In this study, our data comprise the Project Gutenberg e-texts of Arthur Conan Doyle’s four Sherlock Holmes novels together with those of the four novels that Jane Austen published in her lifetime. These texts were chosen for reasons of availability in electronic form, and our approach in the current instance is to acknowledge rather than attempt to remedy their shortcomings as texts: they are not scholarly editions, but imperfect digitisations of historically unremarkable printings. We would suggest that they will suffice for the purposes of this working paper, which is primarily a technical proof of concept; the texts have therefore been taken directly from the Project Gutenberg website without further editing (thus, a blank space at the end of each visualization corresponds to the standard Project Gutenberg licence).

Here, the four novels are represented by Search Visualizer images showing distributions of the names of two main characters from each of the novels. These visualizations are compared and contrasted, leading to tentative conclusions about Austen and Doyle’s different approaches to plot structure. Although these conclusions are highly provisional with regard to the specific authors under analysis, they argue for the viability of Search Visualizer as a tool in the study of plot structure.

The images

We’ll start with Jane Austen. In each of the four of the Austen novels under analysis, we searched for mentions of the female protagonist and the male protagonist. The images are shown at the foot of this article. In each case, the resulting visualization shows that the female protagonist (shown in red) is mentioned more frequently than the male protagonist (shown in green), and is in most cases mentioned throughout the whole of the text.

The exception to this pattern is Emma, in which there are two short sections (one about about a third of the way through and one close to the end) in which the male protagonist is not mentioned at all and the female protagonist is mentioned only rarely (Pride and Prejudice features a single similar section close to the beginning, though it is shorter). Throughout the remainder of Emma, mentions of both characters tend to be intermingled, but each of the remaining three Austen novels shows a different pattern. Mansfield Park begins with intermingled mentions of the female and male protagonists, but mention of the male protagonist becomes much less frequent from a point about three-fifths of the way through. Pride and Prejudice follows a slightly different pattern, with the disappearance of the male protagonist beginning just over three-quarters of the way through, and a return of the male protagonist towards the very end of the text. Sense and Sensibility begins with relatively scarce mentions of either the male or the female protagonist.

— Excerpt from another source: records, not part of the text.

Lemma seized_bounds m r q : 0 <= r -> 0 <= dep q -> is_u64 (lm_liquidation_bonus m) ->
  0 <= default BPS (u64_checked_add BPS (lm_liquidation_bonus m)) /\ 0 <= seized m r q <= dep q /\
  seized m r q * BPS <= r * (BPS + lm_liquidation_bonus m).
Proof.
  intros Hr Hd Hbo. unfold seized. set (f := default BPS _).
  assert (Hf : 0 <= f <= BPS + lm_liquidation_bonus m).
  { subst f. destruct (u64_checked_add _ _) as [f|] eqn:Hf; simpl; [|unfold BPS; ilia].
    apply checked_some in Hf as [-> [? _]]. done. }
  assert (0 <= Z.min (r * f) U64_MAX) by (apply Z.min_glb; [nia|by vm_compute]).
  assert (0 <= Z.min (r * f) U64_MAX / BPS) by (by apply Z.div_pos).
  pose proof (Z.mul_div_le (Z.min (r * f) U64_MAX) BPS ltac:(done)). unfold BPS in *. split_and!; [lia|lia|lia|nia].
Qed.

(** [q] is the position with its interest settled and [k] the signer. *)
Inductive lend_step (k : Pubkey) (m : LendingMarket) (q : UserPosition)
    : LendingInstruction -> LendingMarket -> UserPosition -> Prop :=
| step_deposit a m' :
    m' = recalculate_rates (with_totals (lm_total_deposits m + a) (lm_total_borrows m) m) ->
    lend_step k m q (Deposit a) m' (refresh_position m' (with_amounts (dep q + a) (bor q) q))
| step_withdraw a m' :
    up_owner q = k -> a <= dep q -> (bor q = 0 \/ covered m (with_amounts (dep q - a) (bor q) q)) ->
    m' = recalculate_rates (with_totals (u64_saturating_sub (lm_total_deposits m) a) (lm_total_borrows m) m) ->
    lend_step k m q (Withdraw a) m' (refresh_position m' (with_amounts (dep q - a) (bor q) q))
| step_borrow a m' :
    up_owner q = k -> (bor q + a) * BPS <= dep q * lm_ltv_ratio m ->
    m' = recalculate_rates (with_totals (lm_total_deposits m) (lm_total_borrows m + a) m) ->
    lend_step k m q (Borrow a) m' (refresh_position m' (with_amounts (dep q) (bor q + a) q))
| step_repay a m' :
    up_owner q = k -> a <= bor q ->
    m' = recalculate_rates (with_totals (lm_total_deposits m) (u64_saturating_sub (lm_total_borrows m) a) m) ->
    lend_step k m q (Repay a) m' (refresh_position m' (with_amounts (dep q) (bor q - a) q))
| step_liquidate a r c m' :
    r = Z.min a (bor q) -> c = seized m r q -> 0 < bor q -> (~ covered m q \/ U64_MAX < dep q * lm_liquidation_threshold m) ->
    m' = recalculate_rates (with_totals (u64_saturating_sub (lm_total_deposits m) c) (u64_saturating_sub (lm_total_borrows m) r) m) ->
    lend_step k m q (Liquidate a) m' (refresh_position m' (with_amounts (dep q - c) (bor q - r) q)).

Following this, mentions of both characters increase in frequency, with the female protagonist being mentioned frequently throughout while the male protagonist drops in and out of view: this gives the resulting visualization a banded structure, with sections in which mentions of the two are intermingled alternating with sections in which only the female protagonist is mentioned. As with Pride and Prejudice, the novel ends with a section in which mentions are intermingled, following an extended section in which the male protagonist was unmentioned by name. The above-described patterns are relatively subtle in comparison to those which the Search Visualizer has revealed for example in Shakespeare, but they appear to accord with observation: Austen’s narratives revolve around her female protagonists, and not around their mysterious (and frequently absent) male suitors, a characteristic of the  courtship novel genre, whose focus was always female subjectivity (see Rogers, 1981).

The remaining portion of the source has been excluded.